Lemma runs_keeps {A B} (m : act A) (k : A -> act B) tx : keeps m tx -> (forall x tx', ran tx tx' -> keeps (k x) tx') -> keeps (abind m k) tx.
Proof.
  intros Hm Hk. apply runs_bind. eapply runs_weaken; [exact Hm| |done]. intros x tx' Hr. pose proof Hr as (_ & Hs & _).
  eapply runs_weaken; [by apply (Hk x)| |]; [intros y tx2 Hr2; exact (ran_trans _ _ _ Hr Hr2)|intros tx2 Hs2; by etransitivity].
Qed.
Lemma keeps_forEach {A} (f : A -> act unit) l (I : WriteTx -> Prop) : (forall x tx, x ∈ l -> txInv o tx -> I tx -> runs (f x) tx (fun _ tx' => ran tx tx' /\ I tx') (stepOK o tx)) ->
  forall tx, txInv o tx -> I tx -> runs (forEach f l) tx (fun _ tx' => ran tx tx' /\ I tx') (stepOK o tx).
Proof.
  induction l as [|x l IH]; intros Hf tx Hi HI; cbn [forEach]; [apply runs_ret; by split; [apply ran_refl|]|].
  apply runs_bind. eapply runs_weaken; [apply Hf; [left|done|done]| |done]. intros u tx' [Hr HI']. pose proof Hr as (Hi' & Hs & _).
  eapply runs_weaken; [apply IH; [|done|done]; intros; apply Hf; [by right|done|done]| |]; [intros [] tx2 [Hr2 ?]; split; [exact (ran_trans _ _ _ Hr Hr2)|done]|intros tx2 Hs2; by etransitivity].
Qed.
Lemma keeps_check n tx : txInv o tx -> keeps (budgetCheck n) tx.
Proof. intros Hi. apply runs_check; [intros b Hb; by apply ran_budget|done]. Qed.
Lemma keeps_charge n tx : txInv o tx -> keeps (chargeTemporary n) tx.
Proof. intros Hi. apply runs_charge; [intros b Hb; by apply ran_budget|done]. Qed.
Lemma keeps_fail {A} err tx : keeps (afail err : act A) tx.
Proof. by apply runs_fail. Qed.
Lemma keeps_ret {A} (x : A) tx : txInv o tx -> keeps (aret x) tx.
Proof. intros Hi. apply runs_ret. by apply ran_refl. Qed.
Lemma keeps_guard check tx : txInv o tx -> keeps (guard check) tx.
Proof. intros Hi. apply runs_guard; [intros _; by apply ran_refl|done]. Qed.

Lemma step_rest tx tx' : rest o tx tx' -> stepOK o tx tx'.
Proof. by intros [? _]. Qed.

Lemma frozen_write {A} `{Entity A} start (s s' : side A) l f id r : frozen start s s' -> writableAt start s' id l r -> frozen start s (writeThrough s' l f).
Proof.
  intros (F1 & F2 & F3) (_ & _ & Hl). split_and!; cbn; [|done|by rewrite length_alter]. rewrite <- F1. apply list_eq. intros i. destruct (decide (i < start)%nat).
  - rewrite !lookup_take_lt by done. rewrite list_lookup_alter_ne by lia. done.
  - by rewrite !lookup_take_ge by lia.
Qed.

(** ** SET *)

Lemma setNodeValue_keeps tx id g ks : txInv o tx -> (forall r, nodesOf tx !! id = Some r -> propertiesOK (g (n_Properties r)) /\ sameProps (n_Properties r) (g (n_Properties r)) [ks]) ->
  keeps (let* l := writableNode id true in writeNode l (setNodeProperties g) ;* trackNodeProperty id ks) tx.
Proof.
  intros Hi Hg. apply runs_bind, (runs_writableNode o); [done|done|]. intros l r nodes Hr Hn Hf El Hw _ Hi'. destruct (Hg r Hr) as [P1 P2]. apply runs_bind, runs_modify, runs_modify.
  eapply becomes_ran; [exact (node_written o tx nodes id l r g [ks] Hi Hn Hf El Hr Hw P1 P2)|done|done].
Qed.
Lemma setEdgeValue_keeps tx id g ks : txInv o tx -> (forall r, edgesOf tx !! id = Some r -> propertiesOK (g (e_Properties r)) /\ sameProps (e_Properties r) (g (e_Properties r)) [ks]) ->
  keeps (let* l := writableEdge id true in writeEdge l (setEdgeProperties g) ;* trackEdgeProperty id ks) tx.
Proof.
  intros Hi Hg. apply runs_bind, (runs_writableEdge o); [done|done|]. intros l r edges Hr Hn Hf El Hw _ Hi'. destruct (Hg r Hr) as [P1 P2]. apply runs_bind, runs_modify, runs_modify.
  eapply becomes_ran; [exact (edge_written o tx edges id l r g [ks] Hi Hn Hf El Hr Hw P1 P2)|done|done].
Qed.

Lemma replaceNode_keeps tx id p : txInv o tx -> propertiesOK p -> keeps (let* l := writableNode id false in writeNode l (setNodeProperties (fun _ => p))) tx.
Proof.
  intros Hi Hp. apply runs_bind, (runs_writableNode o); [done|done|]. intros l r nodes Hr Hn Hf El Hw Hk Hi'. apply runs_modify.
  eapply becomes_ran; [exact (node_replaced o tx nodes id l r (fun _ => p) Hi Hn Hf El Hr Hw (Hk eq_refl) Hp)|done|done].
Qed.
Lemma replaceEdge_keeps tx id p : txInv o tx -> propertiesOK p -> keeps (let* l := writableEdge id false in writeEdge l (setEdgeProperties (fun _ => p))) tx.
Proof.
  intros Hi Hp. apply runs_bind, (runs_writableEdge o); [done|done|]. intros l r edges Hr Hn Hf El Hw Hk Hi'. apply runs_modify.
  eapply becomes_ran; [exact (edge_replaced o tx edges id l r (fun _ => p) Hi Hn Hf El Hr Hw (Hk eq_refl) Hp)|done|done].
Qed.

Lemma mergeNode_keeps tx id props : txInv o tx -> Forall (fun kv => normalAt 0 kv.2) props ->
  keeps (let* l := writableNode id true in mergeNodeProperties l props ;* forEach (fun kv => trackNodeProperty id kv.1) props) tx.
Proof.
  intros Hi Hp. apply runs_bind, (runs_writableNode o); [done|done|]. intros l r nodes Hr Hn Hf El Hw _ Hi'. apply runs_bind.
  apply (runs_mergeProperties (get := w_nodes) (put := withNodes) (onProps := setNodeProperties)).
  2:{ intros f b Hb Hne. split; try done. by eapply frozen_write. }
  intros b Hb. apply (runs_trackAll (get := w_nodes) (put := withNodes) (onProps := setNodeProperties)).
  destruct (live_record _ _ _ _ (ti_nodes _ _ Hi) id r Hr) as (_ & [Hok _] & _). destruct (assigned_ok props (n_Properties r) Hok Hp) as [P1 P2].
  pose proof (node_written o tx nodes id l r (fun p => assigned p props) props.*1 Hi Hn Hf El Hr Hw P1 P2) as Hb'. exact (ran_trans _ _ _ (becomes_ran _ _ _ Hb' eq_refl eq_refl) (ran_budget _ b (proj1 Hb') Hb)).
Qed.
Lemma mergeEdge_keeps tx id props : txInv o tx -> Forall (fun kv => normalAt 0 kv.2) props ->
  keeps (let* l := writableEdge id true in mergeEdgeProperties l props ;* forEach (fun kv => trackEdgeProperty id kv.1) props) tx.
Proof.
  intros Hi Hp. apply runs_bind, (runs_writableEdge o); [done|done|]. intros l r edges Hr Hn Hf El Hw _ Hi'. apply runs_bind.
  apply (runs_mergeProperties (get := w_edges) (put := withEdges) (onProps := setEdgeProperties)).
  2:{ intros f b Hb Hne. split; try done. by eapply frozen_write. }
  intros b Hb. apply (runs_trackAll (get := w_edges) (put := withEdges) (onProps := setEdgeProperties)).
  destruct (live_record _ _ _ _ (ti_edges _ _ Hi) id r Hr) as (_ & [Hok _] & _). destruct (assigned_ok props (e_Properties r) Hok Hp) as [P1 P2].
  pose proof (edge_written o tx edges id l r (fun p => assigned p props) props.*1 Hi Hn Hf El Hr Hw P1 P2) as Hb'. exact (ran_trans _ _ _ (becomes_ran _ _ _ Hb' eq_refl eq_refl) (ran_budget _ b (proj1 Hb') Hb)).
Qed.

Lemma node_relabeled tx nodes id l r labels p : txInv o tx -> sideOK (o_nodes o) nodes (o_nextNode o) (db_nextNodeID (w_db tx)) -> frozen (o_nodes o) (w_nodes tx) nodes ->
  liveOf nodes = nodesOf tx -> nodesOf tx !! id = Some r -> writableAt (o_nodes o) nodes id l r -> (is_Some (refs (sd_base nodes) !! id) -> sd_keys nodes !! id = Some None) ->
  NoDup (elems labels) -> postingsRep p (ofScope nodeScopes (<[id := setNodeLabels labels r]> (nodesOf tx))) ->
  becomes o tx (viewNodes (graphOf tx) (<[id := setNodeLabels labels r]> (nodesOf tx))) (withLabels (withNodes tx (writeThrough nodes l (setNodeLabels labels))) p).
Proof.
  intros Hi Hn Hf El Hr Hw Hk Hnd Hp. assert (Hr' : liveOf nodes !! id = Some r) by (by rewrite El). destruct (live_record _ _ _ _ Hn id r Hr') as (Eid & [Hok _] & _).
  destruct (write_untracked _ _ _ _ id l r (setNodeLabels labels) Hn Hw) as (W1 & W2 & W3); [done|split; done|done|]. rewrite El in W2.
  assert (Hf' : frozen (o_nodes o) (w_nodes tx) (writeThrough nodes l (setNodeLabels labels))) by (by etransitivity). split; [|split; [by split|]].
  - pose proof (inv_nodes o tx (writeThrough nodes l (setNodeLabels labels)) p (w_db tx) Hi (ti_ids _ _ Hi) eq_refl W1 Hf') as Hinv. rewrite withDB_same in Hinv. apply Hinv; [|by rewrite W2].
    intros i Hs. rewrite W2. destruct (decide (i = id)) as [->|Hne]; [rewrite lookup_insert_eq; eauto|by rewrite lookup_insert_ne].
  - unfold graphOf, viewNodes, nodesOf. cbn [withLabels withNodes w_nodes]. by rewrite W2.
Qed.

(** The label posting of a node whose labels change by [label] only. *)
Lemma relabel_add (M : gmap N NodeRecord) id r labels label k : M !! id = Some r -> (forall x, x ∈ elems labels <-> x ∈ elems (n_Labels r) \/ x = label) ->
  setFor label ({[id]} ∪ ofScope nodeScopes M label) (ofScope nodeScopes M) k = ofScope nodeScopes (<[id := setNodeLabels labels r]> M) k.
Proof.
  intros Hr Hl. apply set_eq. intros i. rewrite elem_of_ofScope. unfold setFor. destruct (decide (i = id)) as [->|Hne].
  - rewrite lookup_insert_eq. destruct (decide (k = label)) as [->|Hk]; [|rewrite elem_of_ofScope, Hr].
    + split; [|set_solver]. intros _. eexists. split; [done|]. unfold nodeScopes. cbn [setNodeLabels n_Labels]. rewrite Hl. by right.
    + unfold nodeScopes. split; intros (x & [= <-] & Hx); eexists; (split; [done|]); cbn [setNodeLabels n_Labels] in *; rewrite Hl in *; naive_solver.
  - rewrite lookup_insert_ne by done. destruct (decide (k = label)) as [->|Hk]; [rewrite elem_of_union, elem_of_singleton, elem_of_ofScope; naive_solver|by rewrite elem_of_ofScope].
Qed.
Lemma relabel_remove (M : gmap N NodeRecord) id r labels label k : M !! id = Some r -> (forall x, x ∈ elems labels <-> x ∈ elems (n_Labels r) /\ x <> label) ->
  setFor label (ofScope nodeScopes M label ∖ {[id]}) (ofScope nodeScopes M) k = ofScope nodeScopes (<[id := setNodeLabels labels r]> M) k.
Proof.
  intros Hr Hl. apply set_eq. intros i. rewrite elem_of_ofScope. unfold setFor. destruct (decide (i = id)) as [->|Hne].
  - rewrite lookup_insert_eq. destruct (decide (k = label)) as [->|Hk]; [|rewrite elem_of_ofScope, Hr].
    + split; [set_solver|]. intros (x & [= <-] & Hx). unfold nodeScopes in Hx. cbn [setNodeLabels n_Labels] in Hx. rewrite Hl in Hx. naive_solver.
    + unfold nodeScopes. split; intros (x & [= <-] & Hx); eexists; (split; [done|]); cbn [setNodeLabels n_Labels] in *; rewrite Hl in *; naive_solver.
  - rewrite lookup_insert_ne by done. destruct (decide (k = label)) as [->|Hk]; [rewrite elem_of_difference, elem_of_singleton, elem_of_ofScope; naive_solver|by rewrite elem_of_ofScope].
Qed.

Lemma replacement_keeps tx v (k : list (gostring * value) -> act unit) : txInv o tx -> normalAt 0 v ->
  (forall props tx', txInv o tx' -> NoDup props.*1 -> Forall (fun kv => normalAt 0 kv.2) props -> keeps (k props) tx') -> keeps (let* props := replacementPropertyMap v in k props) tx.
Proof.
  intros Hi Hv Hk. unfold replacementPropertyMap. apply runs_bind, runs_bind, runs_ofSum; [|done]. intros props Ep. destruct (normal_entries v props Hv Ep) as [Hnd Hn].
  apply runs_bind. eapply runs_weaken; [apply (keeps_forEach _ props (fun _ => True)); [|done|done]| |done].
  - intros x tx' _ Hi' _. eapply runs_weaken; [by apply keeps_check|done|done].
  - intros [] tx' [Hr _]. pose proof Hr as (Hi' & Hs' & _). apply runs_ret. eapply runs_weaken; [apply (Hk _ tx' Hi')| |].
    + apply (sublist_NoDup (List.filter (fun kv => negb (isNil kv.2)) props).*1 props.*1); [done|]. apply fmap_sublist. clear. induction props as [|x l IH]; [constructor|]. cbn.
      destruct (negb _); by constructor.
    + rewrite Forall_forall in Hn |- *. intros x Hx%list_elem_of_In%filter_In. apply Hn, list_elem_of_In. tauto.
    + intros u tx2 Hr2. exact (ran_trans _ _ _ Hr Hr2).
    + intros tx2 Hs2. by etransitivity.
Qed.

Lemma setRow_keeps tx kind b v : txInv o tx -> (isLabelKind kind = false -> normalAt 0 v) -> keeps (setRow kind b v) tx.
Proof.
  intros Hi Hv. destruct kind as [property| | |label]; cbn [setRow].
  - specialize (Hv eq_refl). destruct b as [id|id| |]; [| |apply keeps_fail..].
    + apply setNodeValue_keeps; [done|]. intros r Hr. destruct (live_record _ _ _ _ (ti_nodes _ _ Hi) id r Hr) as (_ & [Hok _] & _). by apply assign_property.
    + apply setEdgeValue_keeps; [done|]. intros r Hr. destruct (live_record _ _ _ _ (ti_edges _ _ Hi) id r Hr) as (_ & [Hok _] & _). by apply assign_property.
  - specialize (Hv eq_refl). apply replacement_keeps; [done|done|]. intros props tx' Hi' Hnd Hn. apply runs_keeps; [by apply keeps_charge|]. intros _ tx2 (Hi2 & _).
    pose proof (from_map props Hnd Hn) as Hp. destruct b as [id|id| |]; [by apply replaceNode_keeps|by apply replaceEdge_keeps|apply keeps_fail..].
  - specialize (Hv eq_refl). apply runs_bind, runs_ofSum; [|done]. intros props Ep. destruct (normal_entries v props Hv Ep) as [_ Hn].
    destruct b as [id|id| |]; [by apply mergeNode_keeps|by apply mergeEdge_keeps|by apply runs_fail..].
  - destruct b as [id|id| |]; [|apply keeps_fail..]. apply runs_bind, (runs_writableNode o); [done|done|]. intros l r nodes Hr Hn Hf El Hw Hk Hi'. apply runs_bind, runs_gets.
    pose proof Hw as (_ & Hl & _). change (w_nodes (withNodes tx nodes)) with nodes. rewrite Hl. pose proof (step_same_nodes o _ _ Hf El Hi') as Hrest.
    destruct (live_record _ _ _ _ (ti_nodes _ _ Hi) id r Hr) as (_ & [_ Hnd] & _). case_bool_decide as Hin.
    + apply runs_ret. split; [done|]. split; [by apply step_rest|done].
    + apply runs_bind, runs_modify. eapply (runs_add _ _ (ofScope nodeScopes (nodesOf tx))); [apply (dv_labels _ (ti_derived _ _ Hi))|]. intros p Hp.
      eapply becomes_ran; [apply (node_relabeled tx nodes id l r (Some (elems (n_Labels r) ++ [InternString label])) p); try done; [by apply Hk| |]|done|done].
      * cbn [elems default from_option Datatypes.id]. apply NoDup_app. split_and!; [done|set_solver|apply NoDup_singleton].
      * eapply postingsRep_ext; [|exact Hp]. intros k. apply relabel_add; [done|]. intros x. cbn [elems default from_option Datatypes.id]. rewrite elem_of_app, list_elem_of_singleton. done.
Qed.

--------------------

## To do
Locate all lines in the listing above with the word "Some". Copy them.

## Output for this exercise
Lemma setNodeValue_keeps tx id g ks : txInv o tx -> (forall r, nodesOf tx !! id = Some r -> propertiesOK (g (n_Properties r)) /\ sameProps (n_Properties r) (g (n_Properties r)) [ks]) ->
Lemma setEdgeValue_keeps tx id g ks : txInv o tx -> (forall r, edgesOf tx !! id = Some r -> propertiesOK (g (e_Properties r)) /\ sameProps (e_Properties r) (g (e_Properties r)) [ks]) ->
  liveOf nodes = nodesOf tx -> nodesOf tx !! id = Some r -> writableAt (o_nodes o) nodes id l r -> (is_Some (refs (sd_base nodes) !! id) -> sd_keys nodes !! id = Some None) ->
  intros Hi Hn Hf El Hr Hw Hk Hnd Hp. assert (Hr' : liveOf nodes !! id = Some r) by (by rewrite El). destruct (live_record _ _ _ _ Hn id r Hr') as (Eid & [Hok _] & _).
Lemma relabel_add (M : gmap N NodeRecord) id r labels label k : M !! id = Some r -> (forall x, x ∈ elems labels <-> x ∈ elems (n_Labels r) \/ x = label) ->
Lemma relabel_remove (M : gmap N NodeRecord) id r labels label k : M !! id = Some r -> (forall x, x ∈ elems labels <-> x ∈ elems (n_Labels r) /\ x <> label) ->
      eapply becomes_ran; [apply (node_relabeled tx nodes id l r (Some (elems (n_Labels r) ++ [InternString label])) p); try done; [by apply Hk| |]|done|done].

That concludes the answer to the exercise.